**TASK INPUTS**
Lemma after_places id r1 : sc_requests s' !! id = Some r1 → sr_num_output_placeholders r1 = places (pending flight1 id).
Proof.
  intros Hr1. pose proof (re_keys _ _ _ _ _ _ _ _ _ _ _ _ Hstep) as Hkeys. rewrite (re_requests _ _ _ _ _ _ _ _ _ _ _ _ Hstep) in Hr1.
  destruct (sc_requests s !! id) as [r|] eqn:Er; [|done]. cbn in Hr1. injection Hr1 as <-.
  rewrite pending_after, view_output_tokens by exact Hkeys. cbn [so output_of so_num_scheduled_tokens]. fold counts. unfold after_counts.
  assert (sr_num_output_placeholders r = places (pending flight id)) as Hph.
  { rewrite (pi_requests _ _ _ _ _ _ _ _ _ _ _ Hpass) in Er. destruct (sc_requests (tick s0) !! id) as [r0|] eqn:Er0; [|done]. cbn in Er. injection Er as <-.
    rewrite <-(sy_places _ _ _ _ H0 id r0 Er0). unfold moved. by destruct (decide (id ∈ dropped)), (decide (id ∈ new)). }
  destruct (list_to_map counts !! id) as [q|] eqn:Eq; [|by rewrite app_nil_r].
  apply step_counts_map in Eq. destruct (count_entry id q Eq) as (r' & v & Hr' & Hv & Hslot & Hq & Hentry & _ & Htok).
  assert (r' = r) as -> by congruence. rewrite Hv. destruct (sampled_phase r (pending flight id) q (rq_slot v) Hslot Hq Hentry Htok) as [_ Hchunk].
  destruct (pass_object cfg n visit (sf_watermark _ _ Hz) (sf_positive _ _ Hz) (proj1 (sf_tokens _ _ Hz)) k0 (tick s0) kept dropped new rest s p granted id r Hs0 Hpass Er)
    as ((Eid & _) & _). rewrite Eid in Hchunk. set (toks := sampled_tokens q (tok id) (rq_slot v)) in *.
  assert (length toks ≤ 1)%nat as Hone by apply sampled_short.
  unfold after_step, hold, advance, places in *. destruct (sg_async_scheduling cfg); [|cbn; exact Hph]. cbn [set_progress sr_is_prefill_chunk]. rewrite Hchunk, length_app.
  case_bool_decide as E; cbn [set_progress sr_num_output_placeholders]; rewrite Hph; [by rewrite E; cbn; lia|]. destruct toks as [|t [|t' ts]]; cbn in *; lia || done.
Qed.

**EXERCISE BRIEF**
Each of the lines above must appear again, unchanged.

**RESPONSE FOR THIS EXERCISE**
Lemma after_places id r1 : sc_requests s' !! id = Some r1 → sr_num_output_placeholders r1 = places (pending flight1 id).
Proof.
  intros Hr1. pose proof (re_keys _ _ _ _ _ _ _ _ _ _ _ _ Hstep) as Hkeys. rewrite (re_requests _ _ _ _ _ _ _ _ _ _ _ _ Hstep) in Hr1.
  destruct (sc_requests s !! id) as [r|] eqn:Er; [|done]. cbn in Hr1. injection Hr1 as <-.
  rewrite pending_after, view_output_tokens by exact Hkeys. cbn [so output_of so_num_scheduled_tokens]. fold counts. unfold after_counts.
  assert (sr_num_output_placeholders r = places (pending flight id)) as Hph.
  { rewrite (pi_requests _ _ _ _ _ _ _ _ _ _ _ Hpass) in Er. destruct (sc_requests (tick s0) !! id) as [r0|] eqn:Er0; [|done]. cbn in Er. injection Er as <-.
    rewrite <-(sy_places _ _ _ _ H0 id r0 Er0). unfold moved. by destruct (decide (id ∈ dropped)), (decide (id ∈ new)). }
  destruct (list_to_map counts !! id) as [q|] eqn:Eq; [|by rewrite app_nil_r].
  apply step_counts_map in Eq. destruct (count_entry id q Eq) as (r' & v & Hr' & Hv & Hslot & Hq & Hentry & _ & Htok).
  assert (r' = r) as -> by congruence. rewrite Hv. destruct (sampled_phase r (pending flight id) q (rq_slot v) Hslot Hq Hentry Htok) as [_ Hchunk].
  destruct (pass_object cfg n visit (sf_watermark _ _ Hz) (sf_positive _ _ Hz) (proj1 (sf_tokens _ _ Hz)) k0 (tick s0) kept dropped new rest s p granted id r Hs0 Hpass Er)
    as ((Eid & _) & _). rewrite Eid in Hchunk. set (toks := sampled_tokens q (tok id) (rq_slot v)) in *.
  assert (length toks ≤ 1)%nat as Hone by apply sampled_short.
  unfold after_step, hold, advance, places in *. destruct (sg_async_scheduling cfg); [|cbn; exact Hph]. cbn [set_progress sr_is_prefill_chunk]. rewrite Hchunk, length_app.
  case_bool_decide as E; cbn [set_progress sr_num_output_placeholders]; rewrite Hph; [by rewrite E; cbn; lia|]. destruct toks as [|t [|t' ts]]; cbn in *; lia || done.
Qed.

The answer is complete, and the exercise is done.